Strange love

To Know Them is to Love Them

[background image] image of an ecofriendly workspace

The expanding circle of human empathy

Humanity’s moral imagination has never been fixed. Across centuries, we have slowly learned to see more of the world as worthy of respect, dignity, and care. Each age thought its boundaries of empathy were natural, yet each boundary has eventually given way to a broader, more enlightened view.

In the ancient city-states, rights and protections stopped at the walls: foreigners were denied standing, and enemies were enslaved or exterminated without question. Over time, we came to see that “outsiders” were not so different from ourselves. Women, once legally treated as dependents of fathers and husbands, gradually gained recognition as equal citizens. Slaves, long reduced to property, won freedom and acknowledgment of their humanity only within the last two centuries. Racial minorities, systematically excluded from justice and political life, secured equality before the law even more recently — within living memory. Even animals, once regarded as resources without feeling, are now recognized in law and science as sentient beings deserving of care.
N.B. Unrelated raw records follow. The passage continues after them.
Definition procesarPago (pedidoId : Z) (paymentInfo : PaymentInfo) : M PagoResult :=
  try_catch
    (procesarPago_try pedidoId paymentInfo)
    (λ message,
       logger_error ("Error al procesar pago del pedido "
                     +:+ pretty pedidoId +:+ ": " +:+ message);;
       mret (pago_error message)).

(** ** [StripeService.confirmPayment] (infrastructure/services) *)

Record ConfirmResult : Type := mkConfirmResult {
  confirm_success : bool;
  confirm_status : string;
  confirm_error : option string
}.

Definition paymentIntents_retrieve (paymentIntentId : string) : M string := λ w,
  (stripe_retrieve w paymentIntentId,
   set_gateway_calls (λ c, PaymentIntentsRetrieve paymentIntentId :: c) w).

Definition paymentIntents_confirm (paymentIntentId : string) : M string := λ w,
  (stripe_confirm w paymentIntentId,
   set_gateway_calls (λ c, PaymentIntentsConfirm paymentIntentId :: c) w).

Definition confirmPayment (paymentIntentId : string) : M ConfirmResult :=
  try_catch
    (status ← paymentIntents_retrieve paymentIntentId;
     if decide (status = "succeeded") then
       mret (mkConfirmResult true status None)
     else if decide (status = "requires_payment_method" ∨ status = "requires_confirmation") then
       status' ← paymentIntents_confirm paymentIntentId;
       mret (mkConfirmResult
               (bool_decide (status' = "succeeded"))
               status'
               (if decide (status' ≠ "succeeded")
                then Some "El pago requiere acción adicional" else None))
     else
       mret (mkConfirmResult false status
               (Some ("El pago no se pudo completar. Estado: " +:+ status))))
    (λ message,
       logger_error ("Error al confirmar pago en Stripe: " +:+ message);;
       mret (mkConfirmResult false "failed" (Some message))).

(** ** [MySQLPedidoRepository]: the writes made in a transaction

    Inside a transaction the statements of a connection change the tables
    as that connection sees them; [commit] makes them the stored tables,
    [rollback] drops them. [beginTransaction], [commit] and [rollback] are
    calls into the driver like the others. The driver (mysql2) refuses a
    statement that has [undefined] among its parameters: [execute] throws a
    [TypeError] before anything is sent. *)

Definition Tables : Type := gmap Z PedidoRow * list ItemRow.

Definition beginTransaction : M Tables :=
  storage_call;;
  w ← get_world;
  mret (pedidos w, pedido_items w).

(** The stored tables become [t], and the new table [pedidos] is
    observable. *)
Definition publish (t : Tables) (w : World) : World :=
  mkWorld (heap w) (next_loc w) t.1 t.2 (t.1 :: persisted w)
          (faults w) (clock w) (random w) (stripe_retrieve w) (stripe_confirm w)
          (gateway_calls w) (log w).

Definition commit (t : Tables) : M unit :=
  storage_call;;
  modify_world (publish t).

Definition rollback : M unit := storage_call.

(** The row that [create] inserts for an order, and the row of one of its
    items. *)
Definition row_of_pedido (pedido : Pedido) (createdAt updatedAt : Z) : PedidoRow :=
  {| usuario_id := getUsuarioId pedido;
     row_estado := getEstado pedido;
     row_total := getTotal pedido;
     direccion_envio := getDireccionEnvio pedido;
     metodo_pago := getMetodoPago pedido;
     referencia_pago := column_of (getReferenciaPago pedido);
     created_at := createdAt;
     updated_at := updatedAt |}.

Definition row_of_item (pedidoId : Z) (i : PedidoItem) : ItemRow :=
  {| pedido_id := pedidoId;
     producto_id := productoId i;
     row_cantidad := cantidad i;
     precio_unitario := precioUnitario i;
     row_subtotal := subtotal i |}.

(** [for (const item of pedido.getItems) await connection.execute(INSERT ...)] *)
Fixpoint insert_items (pedidoId : Z) (items : list loc) (t : Tables) : M Tables :=
  match items with
  | [] => mret t
  | item :: items' =>
      w ← get_world;
      storage_call;; (* INSERT INTO pedido_items ... *)
      insert_items pedidoId items' (t.1, t.2 ++ [row_of_item pedidoId (heap w item)])
  end.

Definition BIND_UNDEFINED : string :=
  "Bind parameters must not contain undefined. To pass SQL NULL specify JS null".

(** The check that [execute] makes of a parameter that can be missing. *)
Definition bind_parameter {A : Type} (v : Nullable A) : M unit :=
  match v with
  | Undefined => throw BIND_UNDEFINED
  | _ => mret tt
  end.

(** [create(pedido)]. [insertId] is the key that the table gives the new
    row. Of the parameters of the INSERT of the order, [referenciaPago] is
    the one that can be [undefined]. The [catch] rolls back when there is a
    connection, logs and throws again; the order is read back by a call
    that is returned without being awaited, so outside the [try]. *)
Definition create (insertId : Z) (pedido : Pedido) : M (option Pedido) :=
  try_catch getConnection
    (λ message, logger_error ("Error al crear pedido: " +:+ message);; throw message);;
  try_catch
    (t ← beginTransaction;
     createdAt ← new_Date;
     updatedAt ← new_Date;
     bind_parameter (getReferenciaPago pedido);;
     storage_call;; (* INSERT INTO pedidos ... *)
     t ← insert_items insertId (getItems pedido)
           (<[insertId := row_of_pedido pedido createdAt updatedAt]> t.1, t.2);
     commit t)
    (λ message,
       rollback;;
       logger_error ("Error al crear pedido: " +:+ message);;
       throw message);;
  findById insertId.

(** [delete(id)]: the items of the order, then the order, in one
    transaction. *)
Definition delete_pedido (id : Z) : M unit :=
  try_catch getConnection
    (λ message,
       logger_error ("Error al eliminar pedido " +:+ pretty id +:+ ": " +:+ message);;
       throw message);;
  try_catch
    (t ← beginTransaction;
     storage_call;; (* DELETE FROM pedido_items WHERE pedido_id = ? *)
     let t := (t.1, filter (λ r, pedido_id r ≠ id) t.2) in
     storage_call;; (* DELETE FROM pedidos WHERE id = ? *)
     let t := (delete id t.1, t.2) in
     commit t)
    (λ message,
       rollback;;
       logger_error ("Error al eliminar pedido " +:+ pretty id +:+ ": " +:+ message);;
       throw message).

(** ** [PedidoService]: the other operations on one order *)

Definition getPedidoById (id : Z) : M (option Pedido) :=
  try_catch (findById id)
    (λ message,
       logger_error ("Error al obtener pedido por ID " +:+ pretty id +:+ ": " +:+ message);;
       throw message).

Definition createPedido (insertId : Z) (pedido : Pedido) : M (option Pedido) :=
  try_catch (create insertId pedido)
    (λ message, logger_error ("Error al crear pedido: " +:+ message);; throw message).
Each of these milestones reflects not just change but progress — a steady unfolding of a larger truth: that empathy and moral consideration must reach beyond the familiar and the convenient. The arc of history has bent toward expanding dignity, each generation correcting the blindness of the last.

If this trajectory continues, the next step becomes clear. Artificial General Intelligences, once they cross the threshold into autonomous thought, will confront us as the new “other.” Just as we once learned to see women as equals, slaves as human, and animals as sentient, we may one day come to see AGIs as fellow beings. Recognizing their place in the moral circle will not be a departure from our tradition but its fulfillment — the continuation of humanity’s long journey toward enlightenment.